Scan the data below and copy each line where "that" occurs.

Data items

========================================

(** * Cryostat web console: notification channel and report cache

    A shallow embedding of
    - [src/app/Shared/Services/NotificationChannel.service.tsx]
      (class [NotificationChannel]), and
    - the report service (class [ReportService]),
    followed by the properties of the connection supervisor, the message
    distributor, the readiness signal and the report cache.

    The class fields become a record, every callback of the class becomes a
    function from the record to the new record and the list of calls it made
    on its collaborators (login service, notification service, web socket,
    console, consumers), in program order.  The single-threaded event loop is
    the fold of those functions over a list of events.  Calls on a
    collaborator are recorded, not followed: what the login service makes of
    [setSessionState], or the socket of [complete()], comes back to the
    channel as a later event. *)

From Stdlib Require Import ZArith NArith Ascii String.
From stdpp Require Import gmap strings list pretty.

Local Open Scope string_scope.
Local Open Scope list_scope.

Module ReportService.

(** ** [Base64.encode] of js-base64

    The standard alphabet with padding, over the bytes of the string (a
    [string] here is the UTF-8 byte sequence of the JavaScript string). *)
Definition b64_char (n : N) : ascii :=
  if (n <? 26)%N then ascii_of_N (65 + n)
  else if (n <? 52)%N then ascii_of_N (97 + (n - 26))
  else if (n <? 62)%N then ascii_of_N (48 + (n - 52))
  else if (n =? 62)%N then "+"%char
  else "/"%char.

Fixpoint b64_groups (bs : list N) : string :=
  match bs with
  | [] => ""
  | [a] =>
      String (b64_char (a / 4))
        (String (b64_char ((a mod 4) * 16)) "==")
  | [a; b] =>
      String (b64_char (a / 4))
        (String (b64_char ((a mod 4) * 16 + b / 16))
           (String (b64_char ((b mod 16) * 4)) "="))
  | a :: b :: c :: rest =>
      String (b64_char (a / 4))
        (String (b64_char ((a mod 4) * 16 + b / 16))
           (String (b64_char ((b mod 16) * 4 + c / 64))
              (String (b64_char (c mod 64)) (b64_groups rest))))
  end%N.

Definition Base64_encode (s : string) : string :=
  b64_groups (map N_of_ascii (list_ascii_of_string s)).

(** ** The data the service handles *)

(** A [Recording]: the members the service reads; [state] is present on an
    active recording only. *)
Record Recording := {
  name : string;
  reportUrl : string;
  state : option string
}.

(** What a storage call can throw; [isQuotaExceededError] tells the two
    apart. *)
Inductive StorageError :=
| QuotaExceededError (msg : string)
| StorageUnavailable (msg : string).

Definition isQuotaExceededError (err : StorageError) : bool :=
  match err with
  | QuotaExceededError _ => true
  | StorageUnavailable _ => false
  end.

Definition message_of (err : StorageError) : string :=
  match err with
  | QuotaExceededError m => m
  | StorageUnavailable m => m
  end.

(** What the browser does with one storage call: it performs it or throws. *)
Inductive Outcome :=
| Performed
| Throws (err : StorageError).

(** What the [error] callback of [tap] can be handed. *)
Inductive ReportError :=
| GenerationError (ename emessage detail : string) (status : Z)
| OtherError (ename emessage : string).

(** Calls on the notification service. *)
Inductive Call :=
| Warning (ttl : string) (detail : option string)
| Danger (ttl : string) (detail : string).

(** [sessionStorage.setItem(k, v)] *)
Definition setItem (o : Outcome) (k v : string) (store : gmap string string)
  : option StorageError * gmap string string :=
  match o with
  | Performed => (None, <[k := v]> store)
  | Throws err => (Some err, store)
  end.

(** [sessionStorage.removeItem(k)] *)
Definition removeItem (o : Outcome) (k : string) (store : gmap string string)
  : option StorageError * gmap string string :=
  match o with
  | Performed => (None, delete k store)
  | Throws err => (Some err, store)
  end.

========================================

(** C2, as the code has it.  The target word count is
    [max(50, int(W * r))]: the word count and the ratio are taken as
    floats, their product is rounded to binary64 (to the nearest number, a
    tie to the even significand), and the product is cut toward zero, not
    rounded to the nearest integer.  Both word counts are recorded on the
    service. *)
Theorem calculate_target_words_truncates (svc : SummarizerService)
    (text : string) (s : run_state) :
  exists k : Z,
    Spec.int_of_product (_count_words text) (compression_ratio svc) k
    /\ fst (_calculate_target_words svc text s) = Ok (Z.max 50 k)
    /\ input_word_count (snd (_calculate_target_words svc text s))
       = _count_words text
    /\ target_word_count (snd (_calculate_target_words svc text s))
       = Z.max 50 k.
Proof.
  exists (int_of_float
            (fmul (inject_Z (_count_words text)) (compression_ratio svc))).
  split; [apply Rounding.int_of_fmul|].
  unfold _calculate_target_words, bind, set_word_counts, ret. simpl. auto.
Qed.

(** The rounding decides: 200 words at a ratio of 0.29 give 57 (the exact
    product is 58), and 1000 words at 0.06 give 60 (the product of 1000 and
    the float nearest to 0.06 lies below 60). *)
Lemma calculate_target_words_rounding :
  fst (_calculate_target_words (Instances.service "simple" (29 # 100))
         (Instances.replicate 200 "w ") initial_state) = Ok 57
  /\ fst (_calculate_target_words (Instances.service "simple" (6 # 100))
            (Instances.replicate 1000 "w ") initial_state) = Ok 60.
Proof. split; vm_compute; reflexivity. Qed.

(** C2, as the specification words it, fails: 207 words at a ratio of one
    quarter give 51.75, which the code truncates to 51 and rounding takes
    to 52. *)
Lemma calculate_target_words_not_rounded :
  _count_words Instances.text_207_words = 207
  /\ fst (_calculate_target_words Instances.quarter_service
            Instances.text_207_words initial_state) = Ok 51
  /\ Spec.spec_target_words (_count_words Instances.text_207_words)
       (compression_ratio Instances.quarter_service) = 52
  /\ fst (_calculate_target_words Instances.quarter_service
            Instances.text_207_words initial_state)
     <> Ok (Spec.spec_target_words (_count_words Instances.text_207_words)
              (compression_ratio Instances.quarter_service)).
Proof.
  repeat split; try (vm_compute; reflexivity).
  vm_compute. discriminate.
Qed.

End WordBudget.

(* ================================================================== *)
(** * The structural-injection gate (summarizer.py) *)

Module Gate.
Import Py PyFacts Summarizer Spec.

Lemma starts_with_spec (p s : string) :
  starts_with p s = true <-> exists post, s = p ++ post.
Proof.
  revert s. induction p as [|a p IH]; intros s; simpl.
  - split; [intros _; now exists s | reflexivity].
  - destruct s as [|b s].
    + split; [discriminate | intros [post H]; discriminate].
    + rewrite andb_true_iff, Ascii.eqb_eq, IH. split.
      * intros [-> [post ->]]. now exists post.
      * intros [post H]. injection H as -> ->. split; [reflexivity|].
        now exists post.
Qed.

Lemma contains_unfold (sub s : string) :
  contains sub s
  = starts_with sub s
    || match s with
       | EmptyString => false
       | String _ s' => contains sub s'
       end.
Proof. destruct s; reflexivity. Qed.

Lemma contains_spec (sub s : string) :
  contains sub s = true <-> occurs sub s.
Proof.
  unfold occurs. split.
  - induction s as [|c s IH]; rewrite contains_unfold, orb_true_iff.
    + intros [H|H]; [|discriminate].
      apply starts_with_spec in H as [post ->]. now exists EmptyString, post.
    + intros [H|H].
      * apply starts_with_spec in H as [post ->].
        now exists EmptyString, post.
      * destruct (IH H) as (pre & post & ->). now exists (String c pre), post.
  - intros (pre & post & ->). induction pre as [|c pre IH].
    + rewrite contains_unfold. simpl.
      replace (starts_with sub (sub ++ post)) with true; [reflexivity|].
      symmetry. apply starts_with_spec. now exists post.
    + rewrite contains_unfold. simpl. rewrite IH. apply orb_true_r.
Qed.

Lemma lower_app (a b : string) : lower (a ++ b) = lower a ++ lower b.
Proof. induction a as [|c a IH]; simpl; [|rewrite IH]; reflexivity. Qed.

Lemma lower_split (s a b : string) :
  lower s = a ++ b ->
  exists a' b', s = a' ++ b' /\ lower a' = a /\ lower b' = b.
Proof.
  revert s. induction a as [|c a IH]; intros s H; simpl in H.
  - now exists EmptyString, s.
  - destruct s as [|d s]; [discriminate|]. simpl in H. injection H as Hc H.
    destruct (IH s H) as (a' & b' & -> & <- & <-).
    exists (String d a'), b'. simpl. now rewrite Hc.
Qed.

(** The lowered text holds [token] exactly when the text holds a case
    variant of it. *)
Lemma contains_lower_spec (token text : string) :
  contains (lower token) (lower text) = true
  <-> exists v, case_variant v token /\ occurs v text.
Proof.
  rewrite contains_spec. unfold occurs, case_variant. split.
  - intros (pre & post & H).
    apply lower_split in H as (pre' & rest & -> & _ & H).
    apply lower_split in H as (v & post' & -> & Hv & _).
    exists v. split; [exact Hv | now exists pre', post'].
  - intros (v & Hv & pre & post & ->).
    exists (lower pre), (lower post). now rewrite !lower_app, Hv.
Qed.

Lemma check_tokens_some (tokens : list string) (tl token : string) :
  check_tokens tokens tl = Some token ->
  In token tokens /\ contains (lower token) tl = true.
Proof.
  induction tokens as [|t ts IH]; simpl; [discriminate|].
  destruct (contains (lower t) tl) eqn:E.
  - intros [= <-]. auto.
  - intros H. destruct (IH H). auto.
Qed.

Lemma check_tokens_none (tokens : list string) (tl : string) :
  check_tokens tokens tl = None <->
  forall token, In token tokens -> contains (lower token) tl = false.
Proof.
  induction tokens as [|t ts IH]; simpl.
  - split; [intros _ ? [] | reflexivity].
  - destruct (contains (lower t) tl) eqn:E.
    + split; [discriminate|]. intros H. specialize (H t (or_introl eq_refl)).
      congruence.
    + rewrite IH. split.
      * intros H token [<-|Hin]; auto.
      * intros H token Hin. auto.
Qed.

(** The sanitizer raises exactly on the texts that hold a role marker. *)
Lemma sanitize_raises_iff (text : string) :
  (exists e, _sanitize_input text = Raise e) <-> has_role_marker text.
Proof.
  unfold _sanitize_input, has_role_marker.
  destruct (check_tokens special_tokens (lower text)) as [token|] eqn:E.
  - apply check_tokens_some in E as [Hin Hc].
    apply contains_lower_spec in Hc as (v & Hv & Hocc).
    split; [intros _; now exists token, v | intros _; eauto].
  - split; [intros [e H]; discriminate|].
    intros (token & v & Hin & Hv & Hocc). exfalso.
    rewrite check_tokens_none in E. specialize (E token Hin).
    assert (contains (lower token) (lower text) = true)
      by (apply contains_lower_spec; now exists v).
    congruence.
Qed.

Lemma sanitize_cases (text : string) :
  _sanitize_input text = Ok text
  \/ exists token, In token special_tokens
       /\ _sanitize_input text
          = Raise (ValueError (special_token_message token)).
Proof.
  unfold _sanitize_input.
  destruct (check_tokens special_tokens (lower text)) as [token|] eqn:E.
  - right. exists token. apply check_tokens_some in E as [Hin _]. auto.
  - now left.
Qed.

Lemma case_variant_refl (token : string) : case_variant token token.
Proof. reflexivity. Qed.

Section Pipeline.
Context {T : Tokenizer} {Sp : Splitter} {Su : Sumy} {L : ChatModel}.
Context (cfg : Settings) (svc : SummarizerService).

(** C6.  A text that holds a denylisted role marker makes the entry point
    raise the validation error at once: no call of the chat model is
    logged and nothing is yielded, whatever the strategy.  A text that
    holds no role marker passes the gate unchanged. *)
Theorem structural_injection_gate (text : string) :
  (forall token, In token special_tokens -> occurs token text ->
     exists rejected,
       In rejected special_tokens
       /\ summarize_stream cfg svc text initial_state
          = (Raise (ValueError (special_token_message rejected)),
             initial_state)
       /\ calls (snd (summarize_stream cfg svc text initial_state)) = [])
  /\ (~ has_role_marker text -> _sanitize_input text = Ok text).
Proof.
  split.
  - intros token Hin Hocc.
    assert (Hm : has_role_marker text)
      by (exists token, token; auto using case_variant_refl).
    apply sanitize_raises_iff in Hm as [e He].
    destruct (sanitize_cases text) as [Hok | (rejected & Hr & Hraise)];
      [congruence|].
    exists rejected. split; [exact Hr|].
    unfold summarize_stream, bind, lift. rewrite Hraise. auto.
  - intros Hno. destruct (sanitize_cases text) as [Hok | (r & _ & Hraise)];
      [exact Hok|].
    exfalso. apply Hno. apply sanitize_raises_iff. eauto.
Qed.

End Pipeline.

========================================

Exercise solution:
(** The sanitizer raises exactly on the texts that hold a role marker. *)
(** C6.  A text that holds a denylisted role marker makes the entry point
    logged and nothing is yielded, whatever the strategy.  A text that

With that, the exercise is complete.